(** * ReachInbox mailbox synchronisation engine: a shallow embedding

    The definitions below follow [backend/src/services/EmailSyncService.ts],
    [AICategorizationService.ts], [SlackNotificationService.ts] and
    [WebhookIntegrationService.ts].

    Conventions of the embedding.
    - A JavaScript string is a [string] whose characters are the code units
      U+0000..U+00FF (Latin-1); [toLowerCase], [trim] and the UTF-8
      encoding fed to the hash are written out for that range.
    - The index store (Elasticsearch, index [emails]) is a finite map from
      document id to document.
    - Every call that leaves the process (index store, classifier, notifiers,
      mailbox client) appends an event to a trace; whether such a call fails
      is an input of the model (an outcome record), so that every theorem
      quantifies over the behaviour of the collaborators.
    - [async] functions are functions from a world to a result and a world;
      a rejected promise is the [Throw] result. *)

From Stdlib Require Import ZArith List Ascii String Bool Lia.
From stdpp Require Import gmap strings list.
From stdpp Require Import pretty.

Local Open Scope string_scope.

(* ===================================================================== *)
(** ** JavaScript string primitives used by the service *)
(* ===================================================================== *)

Module JsString.

(** [String.prototype.toLowerCase] on one Latin-1 code unit: [A-Z] and
    U+00C0..U+00DE (except the multiplication sign U+00D7) move by 32. *)
Definition toLowerChar (c : ascii) : ascii :=
  let n := N_of_ascii c in
  if ((65 <=? n)%N && (n <=? 90)%N)
     || ((192 <=? n)%N && (n <=? 222)%N && negb (n =? 215)%N)
  then ascii_of_N (n + 32)
  else c.

Fixpoint toLowerCase (s : string) : string :=
  match s with
  | EmptyString => EmptyString
  | String c r => String (toLowerChar c) (toLowerCase r)
  end.

(** [s.startsWith(p)] *)
Fixpoint startsWith (s p : string) : bool :=
  match p, s with
  | EmptyString, _ => true
  | String _ _, EmptyString => false
  | String a p', String b s' => if Ascii.eqb a b then startsWith s' p' else false
  end.

(** [s.includes(needle)]: [needle] occurs in [s] as a contiguous run. *)
Fixpoint includes (s needle : string) : bool :=
  startsWith s needle
  || match s with
     | EmptyString => false
     | String _ r => includes r needle
     end.

(** WhiteSpace and LineTerminator code units below 256:
    TAB, LF, VT, FF, CR, SPACE and NBSP. *)
Definition isWhiteSpace (c : ascii) : bool :=
  let n := N_of_ascii c in
  ((9 <=? n)%N && (n <=? 13)%N) || (n =? 32)%N || (n =? 160)%N.

Fixpoint trimStart (s : string) : string :=
  match s with
  | EmptyString => EmptyString
  | String c r => if isWhiteSpace c then trimStart r else s
  end.

Fixpoint trimEnd (s : string) : string :=
  match s with
  | EmptyString => EmptyString
  | String c r =>
      match trimEnd r with
      | EmptyString => if isWhiteSpace c then EmptyString else String c EmptyString
      | r' => String c r'
      end
  end.

(** [s.trim()] *)
Definition trim (s : string) : string := trimEnd (trimStart s).

(** [s.replace(/[<>]/g, '')]: every [<] and every [>] is deleted. *)
Fixpoint removeAngleBrackets (s : string) : string :=
  match s with
  | EmptyString => EmptyString
  | String c r =>
      if Ascii.eqb c "<"%char || Ascii.eqb c ">"%char
      then removeAngleBrackets r
      else String c (removeAngleBrackets r)
  end.

(** [xs.join(sep)] *)
Fixpoint join (sep : string) (xs : list string) : string :=
  match xs with
  | [] => ""
  | [x] => x
  | x :: rest => x ++ sep ++ join sep rest
  end.

(** The UTF-8 bytes of a string whose code units are below 256. *)
Definition utf8_char (c : ascii) : list Z :=
  let n := Z.of_N (N_of_ascii c) in
  if (n <? 128)%Z then [n]
  else [Z.lor 192 (Z.shiftr n 6); Z.lor 128 (Z.land n 63)].

Fixpoint utf8 (s : string) : list Z :=
  match s with
  | EmptyString => []
  | String c r => utf8_char c ++ utf8 r
  end.

End JsString.

(* ===================================================================== *)
(** ** SHA-1, as [crypto.createHash('sha1')] computes it *)
(* ===================================================================== *)

Module Sha1.
Local Open Scope Z_scope.

Definition w32 (x : Z) : Z := x mod 2 ^ 32.

Definition rotl (n x : Z) : Z :=
  w32 (Z.lor (Z.shiftl x n) (Z.shiftr x (32 - n))).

- [Problem]: Could you retype the entire listing exactly?

- [Exercise result]:
(** * ReachInbox mailbox synchronisation engine: a shallow embedding

    The definitions below follow [backend/src/services/EmailSyncService.ts],
    [AICategorizationService.ts], [SlackNotificationService.ts] and
    [WebhookIntegrationService.ts].

    Conventions of the embedding.
    - A JavaScript string is a [string] whose characters are the code units
      U+0000..U+00FF (Latin-1); [toLowerCase], [trim] and the UTF-8
      encoding fed to the hash are written out for that range.
    - The index store (Elasticsearch, index [emails]) is a finite map from
      document id to document.
    - Every call that leaves the process (index store, classifier, notifiers,
      mailbox client) appends an event to a trace; whether such a call fails
      is an input of the model (an outcome record), so that every theorem
      quantifies over the behaviour of the collaborators.
    - [async] functions are functions from a world to a result and a world;
      a rejected promise is the [Throw] result. *)

From Stdlib Require Import ZArith List Ascii String Bool Lia.
From stdpp Require Import gmap strings list.
From stdpp Require Import pretty.

Local Open Scope string_scope.

(* ===================================================================== *)
(** ** JavaScript string primitives used by the service *)
(* ===================================================================== *)

Module JsString.

(** [String.prototype.toLowerCase] on one Latin-1 code unit: [A-Z] and
    U+00C0..U+00DE (except the multiplication sign U+00D7) move by 32. *)
Definition toLowerChar (c : ascii) : ascii :=
  let n := N_of_ascii c in
  if ((65 <=? n)%N && (n <=? 90)%N)
     || ((192 <=? n)%N && (n <=? 222)%N && negb (n =? 215)%N)
  then ascii_of_N (n + 32)
  else c.

Fixpoint toLowerCase (s : string) : string :=
  match s with
  | EmptyString => EmptyString
  | String c r => String (toLowerChar c) (toLowerCase r)
  end.

(** [s.startsWith(p)] *)
Fixpoint startsWith (s p : string) : bool :=
  match p, s with
  | EmptyString, _ => true
  | String _ _, EmptyString => false
  | String a p', String b s' => if Ascii.eqb a b then startsWith s' p' else false
  end.

(** [s.includes(needle)]: [needle] occurs in [s] as a contiguous run. *)
Fixpoint includes (s needle : string) : bool :=
  startsWith s needle
  || match s with
     | EmptyString => false
     | String _ r => includes r needle
     end.

(** WhiteSpace and LineTerminator code units below 256:
    TAB, LF, VT, FF, CR, SPACE and NBSP. *)
Definition isWhiteSpace (c : ascii) : bool :=
  let n := N_of_ascii c in
  ((9 <=? n)%N && (n <=? 13)%N) || (n =? 32)%N || (n =? 160)%N.

Fixpoint trimStart (s : string) : string :=
  match s with
  | EmptyString => EmptyString
  | String c r => if isWhiteSpace c then trimStart r else s
  end.

Fixpoint trimEnd (s : string) : string :=
  match s with
  | EmptyString => EmptyString
  | String c r =>
      match trimEnd r with
      | EmptyString => if isWhiteSpace c then EmptyString else String c EmptyString
      | r' => String c r'
      end
  end.

(** [s.trim()] *)
Definition trim (s : string) : string := trimEnd (trimStart s).

(** [s.replace(/[<>]/g, '')]: every [<] and every [>] is deleted. *)
Fixpoint removeAngleBrackets (s : string) : string :=
  match s with
  | EmptyString => EmptyString
  | String c r =>
      if Ascii.eqb c "<"%char || Ascii.eqb c ">"%char
      then removeAngleBrackets r
      else String c (removeAngleBrackets r)
  end.

(** [xs.join(sep)] *)
Fixpoint join (sep : string) (xs : list string) : string :=
  match xs with
  | [] => ""
  | [x] => x
  | x :: rest => x ++ sep ++ join sep rest
  end.

(** The UTF-8 bytes of a string whose code units are below 256. *)
Definition utf8_char (c : ascii) : list Z :=
  let n := Z.of_N (N_of_ascii c) in
  if (n <? 128)%Z then [n]
  else [Z.lor 192 (Z.shiftr n 6); Z.lor 128 (Z.land n 63)].

Fixpoint utf8 (s : string) : list Z :=
  match s with
  | EmptyString => []
  | String c r => utf8_char c ++ utf8 r
  end.

End JsString.

(* ===================================================================== *)
(** ** SHA-1, as [crypto.createHash('sha1')] computes it *)
(* ===================================================================== *)

Module Sha1.
Local Open Scope Z_scope.

Definition w32 (x : Z) : Z := x mod 2 ^ 32.

Definition rotl (n x : Z) : Z :=
  w32 (Z.lor (Z.shiftl x n) (Z.shiftr x (32 - n))).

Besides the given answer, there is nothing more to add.